“This Hill District mentor loves getting ‘my arms around’ Pittsburgh”
Jacques Moye’s modern home is his base for legal work and volunteering with Scoutreach and Omicelo Cares.
By Kevin Kirkland
Growing up in the projects in Aliquippa, sharing a four-bedroom apartment with his parents and seven older siblings, Jacques Moye couldn’t imagine a house like this one.
His father worked at J&L Steel and his mother was a housewife – until the weekend rolled around.
“My parents were on the scene a lot, always going out,” he says. “My mother had the highest heels and a fur coat.”
With one older son and six daughters to babysit for Jacques, Vincent and Nancy Moye made the rounds of nightclubs, jazz clubs and bars not only in Beaver County but all over Pittsburgh.
That includes the Hill District, where their youngest son lives today in a striking 3,100-square-foot modern home with tall windows facing Downtown. It has three bedrooms, two full bathrooms, two powder rooms, a home gym, a gourmet kitchen and … a speakeasy.
Yes, a speakeasy, with the vibe of the places his parents loved – with flocked red wallpaper, a chandelier, a wet bar and a cloud of cigar smoke mixed with quiet jazz.
There’s even a leather chair and ottoman where Vincent Moye could have enjoyed a glass of wine while telling his son about the good ol’ days.
But he never got the chance. Vincent died in August 2019, less than a year before his son bought an empty lot in the Hill’s Crawford-Roberts neighborhood. Though he never got to see the room his stories inspired, Vincent knew the man his boy became: a Clark Hill lawyer and certified public accountant who introduces urban youth to scouting through Scoutreach and serves as a board member and treasurer for Omicelo Cares, a nonprofit that works to address economic issues impacting disadvantaged and underserved populations.
One of those issues is housing, and Moye, 47, emphasizes the power of homeownership to everyone he encounters, including neighborhood kids he meets on his morning walks. They want to know how he was able to afford and build such a cool house.
Moye admits his timing was not ideal. He bought the property in May 2020, just as the COVID-19 pandemic was settling in, then spent months planning every detail with Justin Cipriani of Cipriani Studios and Doug Van Haitsma of Shape Development Group. Delays in materials and waiting for city permits and approvals pushed the beginning of construction to July 2021 and Moye finally moved in in May of this year.
It was worth the wait. LED cove lighting accents daylight that streams through walls of glass with views of the Strip District, North Side and Downtown’s UPMC and Koppers buildings, One PNC Plaza and One Oxford Centre, where Moye works.
“It’s a collection of different places I’ve lived,” he says. “I wanted elements of the earth – stone, wood, fire.”
In addition to the house’s exterior, stacked stone and stained wood frame three bio ethanol-burning fireplaces, form rustic steps leading outside and the raised deck off the kitchen. It’s his mother’s favorite place for morning coffee or an al fresco dinner.

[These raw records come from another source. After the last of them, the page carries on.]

(* ===== verification/Violations.v ===== *)
(** * shell-mempool: the admission rules as a table

    A reference definition of what [screen_transaction] and [admit_and_verify] report:
    the list of all the rules an envelope violates, each with its error, in the order
    the rules are stated.  Fees and nonces are compared as numbers and no rule refers to
    another.  The pipeline reports the first violation of the table, and touches the
    dispatcher only when there is none. *)

From S2P Require Import Prelude Primitives Hash Ssz Validation Crypto Mempool.

(** ** Reporting the first of several errors *)

Definition report {E} (violations : list E) : result unit E :=
  match violations with
  | [] => Ok tt
  | e :: _ => Err e
  end.

(** A rule that is violated when [b] holds. *)
Definition violated {E} (b : bool) (e : E) : list E := if b then [e] else [].

Lemma report_app {E} (l r : list E) : report (l ++ r) = (report l ?;; report r).
Proof. by destruct l. Qed.

Lemma report_violated {E} (b : bool) (e : E) : report (violated b e) = if b then Err e else Ok tt.
Proof. by destruct b. Qed.

Lemma report_fmap {E F} (f : E -> F) (l : list E) : report (f <$> l) = map_err f (report l).
Proof. by destruct l. Qed.

Lemma report_flat_map {A E} (f : A -> list E) (l : list A) :
  report (l ≫= f) = for_each (fun x => report (f x)) l.
Proof. induction l as [|x l IH]; [done|]. rewrite bind_cons, report_app, IH. done. Qed.

Lemma report_err {E} (l : list E) e : report l = Err e <-> head l = Some e.
Proof. destruct l; cbn; naive_solver. Qed.

(** ** The rules *)

Section rules.
Context `{SHA : Sha256}.

(** The rules every node applies. *)
Definition closed_violations (e : TransactionEnvelope) : list PrimitiveError :=
  let root := payload_root_of (env_payload e) in
  violated (bool_decide (authorizations e = [])) (AuthorizationCount (mk_authorization_count 1 0)) ++
  (authorizations e ≫= fun a =>
     violated (bool_decide (auth_payload_root a <> root))
       (PayloadRootMismatch (mk_payload_root_mismatch root (auth_payload_root a)))) ++
  (authorizations e ≫= fun a =>
     violated (MAX_USER_SIGNATURE_BYTES <? len (auth_signature a))%N
       (Primitives.SignatureSizeExceeded (mk_signature_size MAX_USER_SIGNATURE_BYTES (len (auth_signature a))))).

(** One fee lane against its floor. *)
Definition lane_violation (l : FeeLane) (floor fee : GasPrice) : list ValidationError :=
  violated (u256_val fee <? u256_val floor)%N (FeeFloor (mk_fee_floor l floor fee)).

Definition fee_violations (policy : AdmissionPolicy) (e : TransactionEnvelope) : list ValidationError :=
  lane_violation Payload (payload_lane_base_fee (fee_schedule policy)) (payload_lane_fee e) ++
  lane_violation Witness (witness_lane_base_fee (fee_schedule policy)) (witness_lane_fee e).

(** The nonce against the observed one, when one is observed. *)
Definition nonce_violations (policy : AdmissionPolicy) (e : TransactionEnvelope)
    (view : option AdmissionStateView) : list ValidationError :=
  match view ≫= (fun v => v e) with
  | None => []
  | Some observed =>
      let nonce := uval (transaction_nonce e) in
      violated (nonce <? uval observed)%N (NoncePolicyViolation (mk_nonce_error
        "transaction nonce is lower than the observed replay lane nonce")) ++
      violated (uval observed + uval (max_future_nonce_gap (nonce_policy policy)) <? nonce)%N
        (NoncePolicyViolation (mk_nonce_error
           "transaction nonce exceeds the configured future replay lane gap"))
  end.

Definition violations (policy : AdmissionPolicy) (e : TransactionEnvelope)
    (view : option AdmissionStateView) : list ValidationError :=
  (Mempool.Primitive <$> closed_violations e) ++ fee_violations policy e ++ nonce_violations policy e view.

(** ** The checks report them *)

Lemma closed_checks_report e :
  closed_checks e = map_err Mempool.Primitive (report (closed_violations e)).
Proof.
  unfold closed_checks, closed_violations. rewrite !report_app, !report_flat_map, report_violated.
  rewrite for_each_map_err.
  assert (check_authorization_payload_roots (env_payload e) (authorizations e) =
    for_each (fun a => report (violated (bool_decide (auth_payload_root a <> payload_root_of (env_payload e)))
      (PayloadRootMismatch (mk_payload_root_mismatch (payload_root_of (env_payload e)) (auth_payload_root a)))))
      (authorizations e)) as ->.
  { unfold check_authorization_payload_roots. rewrite payload_hash_tree_root_total. cbn [bind_result].
    apply for_each_ext. intros a. rewrite report_violated. by case_decide as Hd; case_bool_decide. }
  rewrite (for_each_ext (fun a => check_user_signature_size (auth_signature a))
    (fun a => report (violated (MAX_USER_SIGNATURE_BYTES <? len (auth_signature a))%N
      (Primitives.SignatureSizeExceeded (mk_signature_size MAX_USER_SIGNATURE_BYTES (len (auth_signature a)))))))
    by (intros a; by rewrite report_violated).
  destruct (authorizations e) as [|a l]; [done|].
  cbn [check_authorization_count bool_decide]. rewrite bool_decide_eq_false_2 by done. cbn [map_err bind_result].
  by destruct (for_each _ (a :: l)).
Qed.

Lemma lane_report l floor fee (k : result unit ValidationError) :
  (if negb (gas_price_covers fee floor) then Err (FeeFloor (mk_fee_floor l floor fee)) else k) =
  (report (lane_violation l floor fee) ?;; k).
Proof.
  unfold lane_violation. rewrite report_violated. pose proof (gas_price_covers_iff fee floor) as Hg.
  destruct (gas_price_covers fee floor), (N.ltb_spec (u256_val fee) (u256_val floor)); try done; cbn; naive_solver lia.
Qed.

Lemma fee_checks_report policy e : check_fee_policy policy e = report (fee_violations policy e).
Proof.
  unfold check_fee_policy, fee_violations. rewrite lane_report, lane_report, report_app.
  destruct (report (lane_violation Payload _ _)) as [[]|]; [|done]. cbn [bind_result].
  by destruct (report (lane_violation Witness _ _)) as [[]|].
Qed.

(** The saturating end of the window decides as the exact sum does. *)
Lemma nonce_checks_report policy e view : check_nonce_policy policy e view = report (nonce_violations policy e view).
Proof.
  unfold check_nonce_policy, nonce_violations. destruct view as [view|]; [|done]. cbn [mbind option_bind].
  destruct (view e) as [o|]; [|done]. rewrite report_app, !report_violated.
  destruct (N.ltb_spec (uval (transaction_nonce e)) (uval o)); [done|]. cbn [bind_result].
  unfold saturating_add. pose proof (uval_bound (transaction_nonce e)).
  destruct (N.ltb_spec (N.min (uval o + uval (max_future_nonce_gap (nonce_policy policy))) (2 ^ 64 - 1))
              (uval (transaction_nonce e))),
    (N.ltb_spec (uval o + uval (max_future_nonce_gap (nonce_policy policy))) (uval (transaction_nonce e)));
    done || lia.
Qed.

Lemma screen_report policy e view :
  screen_transaction policy e view =
  (report (violations policy e view) ?;;
   Ok (mk_tentative (payload_root_of (env_payload e)) (len (authorizations e)))).
Proof.
  rewrite screen_transaction_eq, closed_checks_report, fee_checks_report, nonce_checks_report.
  unfold violations. rewrite !report_app, report_fmap.
  destruct (map_err _ (report (closed_violations e))) as [[]|]; [|done]. cbn [bind_result].
  by destruct (report (fee_violations policy e)) as [[]|].
Qed.

End rules.

(** ** Theorems *)

(** C14: Screening is the rule table: [screen_transaction] accepts an envelope exactly when
    the table lists no violation, and otherwise reports the first one listed: a missing
    authorization before a foreign payload root, that before an oversized signature,
    that before the payload and then the witness fee floor, and those before a stale and
    then a far-future nonce; among authorizations the earliest is blamed. *)
Theorem screen_is_first_violation `{Sha256} policy e view :
  screen_transaction policy e view =
  match violations policy e view with
  | [] => Ok (mk_tentative (payload_root_of (env_payload e)) (len (authorizations e)))
  | error :: _ => Err error
  end.
Proof. rewrite screen_report. by destruct (violations policy e view). Qed.

(** C15: How admission fails: with the first violation of the table, or, when there is none,
    because the number of key materials differs from the number of authorizations, in
    both cases without a call to the dispatcher; or at the first authorization the
    dispatcher refuses, after it accepted all the earlier ones, with the dispatcher's
    own error in the mempool's terms.  There is no other failure. *)
Theorem admit_fails_iff `{Sha256} {W D} `{SignatureDispatcher W D} (self : AdmissionPipeline D) e view ms w error w' :
  let auths := authorizations e in
  let sr := signing_root_of (mk_signing_data (payload_root_of (env_payload e))
              (policy_domain (authorization_domain (policy self)))) in
  admit_and_verify self e view ms w = (Err error, w') <->
  (head (violations (policy self) e view) = Some error /\ w' = w) \/
  (violations (policy self) e view = [] /\ length ms <> length auths /\ w' = w /\
     error = AuthorizationMaterialCount (mk_material_count (len auths) (len ms))) \/
  (violations (policy self) e view = [] /\ length ms = length auths /\
     exists before a m after w1 cause,
       zip auths ms = before ++ (a, m) :: after /\
       runs (authorization_step (dispatcher self) sr) before w w1 /\
       verify_transaction_authorization (dispatcher self) (auth_scheme_id a)
         (mk_request (am_public_key_material m) sr (auth_signature a)) w1 = (Err cause, w') /\
       error = map_crypto_error cause).
Proof.
  intros auths sr. rewrite admit_cases, screen_report.
  destruct (violations (policy self) e view) as [|v l]; cbn [report bind_result head]; [|naive_solver].
  destruct (decide (length ms = length auths)) as [Hl|Hl].
  - rewrite verify_authorizations_eq, bind_err, m_for_each_err by done. cbn [ta_payload_root]. fold auths sr. split.
    + intros [(l1 & [a m] & l2 & w1 & Hz & Hr & (cause & Hc & ->)%m_map_err_err)|(? & ? & _ & Hr)]; [|done].
      right; right. split_and!; [done..|]. by exists l1, a, m, l2, w1, cause.
    + intros [[? _]|[(_ & ? & _)|(_ & _ & l1 & a & m & l2 & w1 & cause & Hz & Hr & Hc & ->)]]; [done..|].
      left. exists l1, (a, m), l2, w1. split_and!; [done..|]. apply m_map_err_err. by exists cause.
  - unfold verify_authorizations. rewrite decide_True by done. fold auths. split; [|naive_solver].
    intros [= <- <-]. naive_solver.
Qed.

“My mother was the inspiration for the kitchen – she’s a great cook!” says Moye, who cooks for himself three or four times a week.
His only regret is that he didn’t include a chef’s nook – a place to sit while he’s cooking and entertaining.
His home gym is a bright, open room on the second floor. Moye spends two hours a day there working out, meditating, doing yoga or enjoying the sauna.
“Most people have their gym in the basement. I wanted it up here to capture the views.”
A balcony and patio at places he lived in Aspinwall and Bellevue inspired the master bedroom, where a glass wall reveals the deck and a spectacular nighttime view of the Downtown skyline.
“I love Pittsburgh,” he says. “It’s not too big, not too small. I can get my arms around it.”
From his home office, whose walls hold his accounting degree from Slippery Rock University and law degree from Duquesne, Moye can see the Allegheny River and Duquesne Bridge.
Next door is his speakeasy, which has a ventilation system to dissipate the smoke from his cigars.
“I wanted something reminiscent of clubs of the 1940s, ’50s and ’60s. … My mother and I picked out the wallpaper – it’s velvet!”
Moye wishes his father had lived to see the room his son told him would be in his dream house. He knows exactly what they would do in this cozy space.
“We would sit here in the afternoon – he would have a glass of wine and I would have a glass of scotch – and just talk.”